Records from a collection:
────────────────────────────────────────
(** [allocpageref]: a free slot is taken, unless all are in use. *)
Lemma take_slot_ok o n k h (Q : option (Z * Z) → heap → Prop) : kheaproots h = rs → roomy rs → is_Some o →
  0 ≤ k → k + Z.of_nat n = 16 → (∀ k' r', k' < k → znth rs k' = Some r' → page r' ≠ 0) →
  (∀ k j r rs', znth rs k = Some r → own !! (k, j) = None → roots_ok (<[(k, j) := o]> own) rs' →
     page <$> rs' = page <$> rs → Q (Some (k, j)) (set_roots rs' h)) →
  Q None h → wp (take_slot n k) Q h.
Proof using Hrs.
  intros Hh Hroom [c ->]. revert k. induction n as [|n IH]; intros k Hk Hn Hbefore HS HN; cbn [take_slot]; [by wp_go|].
  destruct (znth_is_Some rs k) as [r Hr]; [rewrite (rs_length _ _ Hrs); lia|]. pose proof (rs_root _ _ Hrs k r Hr) as Hok.
  unfold get_root. wp_go. rewrite Hh. eapply wp_deref; [done|]. change NPAGEREFS_PER_PAGE with 256.
  assert (numinuse r >= 256 → ∀ k' r', k' < k + 1 → znth rs k' = Some r' → page r' ≠ 0) as Hnext.
  { intros Hfull k' r' Hk' Hr'. destruct (decide (k' = k)) as [->|]; [|apply (Hbefore k'); [lia|done]].
    assert (r' = r) as -> by congruence. intros H0. pose proof (Hroom k r Hr H0). lia. }
  destruct (Z.geb_spec (numinuse r) 256) as [Hfull|Hfree]; [apply IH; [lia|lia|by apply Hnext; lia|done|done]|].
  wp_go. change (Z.to_nat INUSE_WORDS) with 8%nat. apply find_word_ok; [apply Hok|lia|lia| |].
  - intros j Hj Hb. rewrite (rk_bits _ _ _ Hok) in Hb by done. apply bool_decide_eq_false in Hb.
    assert (own !! (k, j) = None) as Hnone by (unfold taken in Hb; by apply eq_None_not_Some).
    wp_go. apply wp_bit_set; [apply Hok|done|]. intros ws Hws Hbits. unfold put_root. wp_go.
    rewrite Hh. apply (HS k j r); [done|done|by apply roots_insert|by apply zset_pages].
  - intros Hall. exfalso. rewrite (rk_count _ _ _ Hok), count_full in Hfree; [lia|]. intros j Hj.
    apply (bool_decide_eq_true_1 (taken own k j)). rewrite <- (rk_bits _ _ _ Hok) by done. apply Hall. lia.
Qed.

(** The invariant after the slot [j] of the root [k] has been given back. *)
Lemma roots_delete k j r ws : znth rs k = Some r → taken own k j → words_ok ws →
  (∀ i, 0 ≤ i < 256 → wbit ws i = if decide (i = j) then false else wbit (pagerefs_inuse r) i) →
  roots_ok (delete (k, j) own) (zset rs k (mkRoot (page r) ws (numinuse r - 1))).
Proof using Hrs.
  intros Hr Hin Hws Hbits. destruct (rs_range _ _ Hrs k j Hin) as [_ Hj]. pose proof Hin as [o Ho]. apply (roots_slot _ k j); try done.
  - intros q Hq. by rewrite lookup_delete_ne.
  - intros i Hi. rewrite Hbits by done. destruct (decide (i = j)); [|done]. symmetry. apply bool_decide_eq_false.
    unfold taken. rewrite lookup_delete_eq. by intros [? ?].
  - rewrite (rk_count _ _ _ (rs_root _ _ Hrs k r Hr)). rewrite <- (insert_delete_id own (k, j) o Ho) at 1.
    rewrite slot_count_insert, decide_True by (done || apply lookup_delete_eq). lia.
  - unfold taken. rewrite lookup_delete_eq. by intros [? ?].
  - by rewrite lookup_delete_eq.
Qed.

(** [freepageref] of the pageref in slot [j] of root [k0]. *)
Lemma free_slot_ok k0 j r0 n k h (Q : unit → heap → Prop) : kheaproots h = rs → znth rs k0 = Some r0 → own !! (k0, j) = Some None →
  0 ≤ k ≤ k0 → k + Z.of_nat n = 16 →
  (∀ rs', roots_ok (delete (k0, j) own) rs' → page <$> rs' = page <$> rs → Q tt (set_roots rs' h)) →
  wp (free_slot n k (page r0 + SIZEOF_PAGEREF * j)) Q h.
Proof using Hrs.
  intros Hh Hr0 Hin Hk Hn HQ. assert (taken own k0 j) as Ht by (by exists None). destruct (rs_range _ _ Hrs k0 j Ht) as [Hk0 Hj].
  pose proof (rs_page _ _ Hrs k0 j r0 Hin Hr0) as Hp0. destruct (rk_page _ _ _ (rs_root _ _ Hrs k0 r0 Hr0)) as [?|(Ha0 & Hlo0 & Hhi0)]; [done|].
  revert k Hk Hn. induction n as [|n IH]; intros k Hk Hn; [lia|]. cbn [free_slot].
  destruct (znth_is_Some rs k) as [r Hr]; [rewrite (rs_length _ _ Hrs); lia|]. pose proof (rs_root _ _ Hrs k r Hr) as Hok.
  unfold get_root. wp_go. rewrite Hh. eapply wp_deref; [done|]. change NPAGEREFS_PER_PAGE with 256. unfold SIZEOF_PAGEREF, w32 in *.
  destruct (decide (k = k0)) as [->|Hne].
  - assert (r0 = r) as -> by congruence. destruct (Z.eqb_spec (page r) 0); [done|].
    replace ((page r + 16 * j - page r) / 16) with j by (rewrite Z.add_simpl_l, Z.mul_comm, Z.div_mul by lia; done).
    rewrite Z.mod_small by lia. destruct (Z.ltb_spec j 256); [|lia].
    destruct (wbit_word (pagerefs_inuse r) j) as (w & Hw & Hwr & Hb); [apply Hok|lia|]. wp_go. eapply wp_deref; [done|]. wp_go.
    destruct (word_index j Hj) as [_ Hm].
    assert (Z.testbit w (j mod 32) = true) as Hbit by (rewrite <- Hb, (rk_bits _ _ _ Hok) by lia; by apply bool_decide_eq_true).
    apply wp_KASSERT; [by rewrite mask_pow2, Bitmap.land_mask_zero, Hbit by lia|]. wp_go.
    destruct (wbit_clear (pagerefs_inuse r) j w) as [Hws' Hbits']; [apply Hok|lia|done|].
    assert (1 ≤ numinuse r) as Hpos.
    { rewrite (rk_count _ _ _ Hok). unfold count. assert (j ∈ filter (taken own k0) (seqZ 0 256)) as Hf.
      { apply list_elem_of_filter. split; [done|apply elem_of_seqZ; lia]. }
      destruct (filter _ _); [by apply elem_of_nil in Hf|simpl; lia]. }
    apply wp_KASSERT; [lia|]. unfold put_root. wp_go. rewrite Hh. apply HQ; [by apply roots_delete|by apply zset_pages].
  - assert (page r ≠ 0) as Hp by (apply (rs_before _ _ Hrs k0 j k r); [done|lia|done]).
    destruct (Z.eqb_spec (page r) 0); [done|]. destruct (rk_page _ _ _ Hok) as [?|(Ha & Hlo & Hhi)]; [done|].
    assert (page r0 ≠ page r) as Hd by (apply (rs_distinct _ _ Hrs k0 k r0 r); done || lia).
    unfold KSEG0, KSEG1 in *. destruct (Z.ltb_spec (((page r0 + 16 * j - page r) / 16) mod 2 ^ 32) 256) as [Hlt|_].
    + exfalso. change (2 ^ 32) with 4294967296 in Hlt. Z.to_euclidean_division_equations. lia.
    + apply IH; lia.
Qed.
End roots.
────────────────────────────────────────
## [What you need to do]
If a line in the entries includes the word "revert", copy that line out.

## [Expected output]
  intros Hh Hroom [c ->]. revert k. induction n as [|n IH]; intros k Hk Hn Hbefore HS HN; cbn [take_slot]; [by wp_go|].
  revert k Hk Hn. induction n as [|n IH]; intros k Hk Hn; [lia|]. cbn [free_slot].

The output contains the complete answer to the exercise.